1) would dropping an object higher than it's usual point change it's acceleration?
2) would throwing an object upward change it's acceleration?
3)does the mass of an object affect it's acceleration?
4) how does altitude affect the value of g? what other factors cause this acceleration to wary at different locations? how much can g vary at a location in the mountains compared to a location at sea level?
1) To determine whether dropping an object from a higher point changes its acceleration, we need to understand the concept of free fall and gravitational acceleration. When an object is in free fall, it falls under the influence of gravity alone, with no other forces acting upon it. The acceleration due to gravity, denoted as "g," is the same for all objects near the surface of the Earth and has a standard value of approximately 9.8 meters per second squared (m/s^2).
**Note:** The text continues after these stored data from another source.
(** Undefined behaviour of the disassembler. *)
Inductive disasm_ub :=
  | ArrayIndex (i n : Z)             (* array of [n] elements *)
  | BufferOverrun (size len : nat)   (* [len] characters and a 0 in [char buf[size]] *)
  | FormatMismatch
  | Uninitialised.

Inductive dis_result (A : Type) : Type :=
  | DOk (a : A) (d : disasm)
  | DUB (e : disasm_ub).
Arguments DOk {A} a d.
Arguments DUB {A} e.

Definition D (A : Type) : Type := disasm → dis_result A.

#[export] Instance D_ret : MRet D := λ A a d, DOk a d.
#[export] Instance D_bind : MBind D := λ A B f m d,
  match m d with DOk a d' => f a d' | DUB e => DUB e end.

(** ** Primitives *)

Definition d_fail {A} (e : disasm_ub) : D A := λ _, DUB e.
Definition d_gets {A} (f : disasm → A) : D A := λ d, DOk (f d) d.
Definition d_modify (f : disasm → disasm) : D unit := λ d, DOk tt (f d).

Definition d_inst (v : Z) (d : disasm) : disasm :=
  mk_disasm d.(dsp_core) v d.(prev_inst_pc) d.(registers_save) d.(registers_changed) d.(parallelmove_name) d.(stderr).
Definition d_prev (v : Z) (d : disasm) : disasm :=
  mk_disasm d.(dsp_core) d.(d_cur_inst) v d.(registers_save) d.(registers_changed) d.(parallelmove_name) d.(stderr).
Definition d_save (v : gmap Z Z) (d : disasm) : disasm :=
  mk_disasm d.(dsp_core) d.(d_cur_inst) d.(prev_inst_pc) v d.(registers_changed) d.(parallelmove_name) d.(stderr).
Definition d_changed (v : gmap Z Z) (d : disasm) : disasm :=
  mk_disasm d.(dsp_core) d.(d_cur_inst) d.(prev_inst_pc) d.(registers_save) v d.(parallelmove_name) d.(stderr).
Definition d_pmname (v : string) (d : disasm) : disasm :=
  mk_disasm d.(dsp_core) d.(d_cur_inst) d.(prev_inst_pc) d.(registers_save) d.(registers_changed) v d.(stderr).
Definition d_stderr (v : list string) (d : disasm) : disasm :=
  mk_disasm d.(dsp_core) d.(d_cur_inst) d.(prev_inst_pc) d.(registers_save) d.(registers_changed) d.(parallelmove_name) v.

Definition get_cur_inst : D Z := d_gets d_cur_inst.
Definition get_core_pc : D Z := d_gets (λ d, d.(dsp_core).(pc)).

(** [table[i]] *)
Definition d_table {A} (l : list A) (i : Z) : D A :=
  match (if 0 <=? i then l !! Z.to_nat i else None) with
  | Some x => mret x
  | None => d_fail (ArrayIndex i (Z.of_nat (length l)))
  end.
Definition d_call (l : list (D unit)) (i : Z) : D unit := f ← d_table l i; f.

(** [registers_changed[i]=1] *)
Definition mark (i : Z) : D unit :=
  if in_array i 64 then d_modify (λ d, d_changed (aset d.(registers_changed) i 1) d)
  else d_fail (ArrayIndex i 64).

(** A string stored in a buffer of [size] characters ([strcpy]). *)
Definition d_strcpy (size : nat) (s : string) : D string :=
  if (String.length s <? size)%nat then mret s else d_fail (BufferOverrun size (String.length s)).

Definition d_format (fmt : string) (args : list arg) : D string :=
  match sprintf fmt args with Some s => mret s | None => d_fail FormatMismatch end.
The acceleration of an object in free fall is constant and unaffected by the height from which the object is dropped. Regardless of the starting height, the object will experience the same acceleration due to gravity. This means that dropping an object from a higher point will not change its acceleration.
2) When throwing an object upward, its acceleration is still influenced by gravity. In this case, the object is moving against the direction of the gravitational force. As the object moves upward, the acceleration due to gravity decreases its speed until it reaches its maximum height, where its velocity becomes zero. The object then accelerates downwards under the influence of gravity until it reaches its initial position or falls farther.
So, throwing an object upward does not change its acceleration due to gravity. The acceleration remains constant, but its direction changes depending on whether the object is moving upward or downward.
3) The mass of an object does not affect its acceleration due to gravity. According to Newton's law of universal gravitation, the force of gravity acting on an object is proportional to its mass. However, the acceleration experienced by the object is inversely proportional to its mass. Therefore, the mass cancels out, and all objects experience the same acceleration due to gravity, regardless of their mass. This principle is often referred to as the equivalence principle.
4) Altitude does affect the value of acceleration due to gravity (g). As you move farther away from the surface of the Earth, the force of gravity decreases, causing a decrease in acceleration. This is because the gravitational force weakens with increasing distance between the object and the Earth's center. Therefore, g decreases as altitude increases.
Other factors that can cause a variation in the acceleration due to gravity at different locations include the shape and rotation of the Earth, local density variations, and the presence of large landmasses or mountains. Due to such factors, g can slightly vary from place to place at comparable altitudes.
In general, the difference in the value of g between a location in the mountains and a location at sea level is minimal. The increase in altitude up a mountain would result in a small decrease in g; however, this difference is generally negligible for most practical purposes.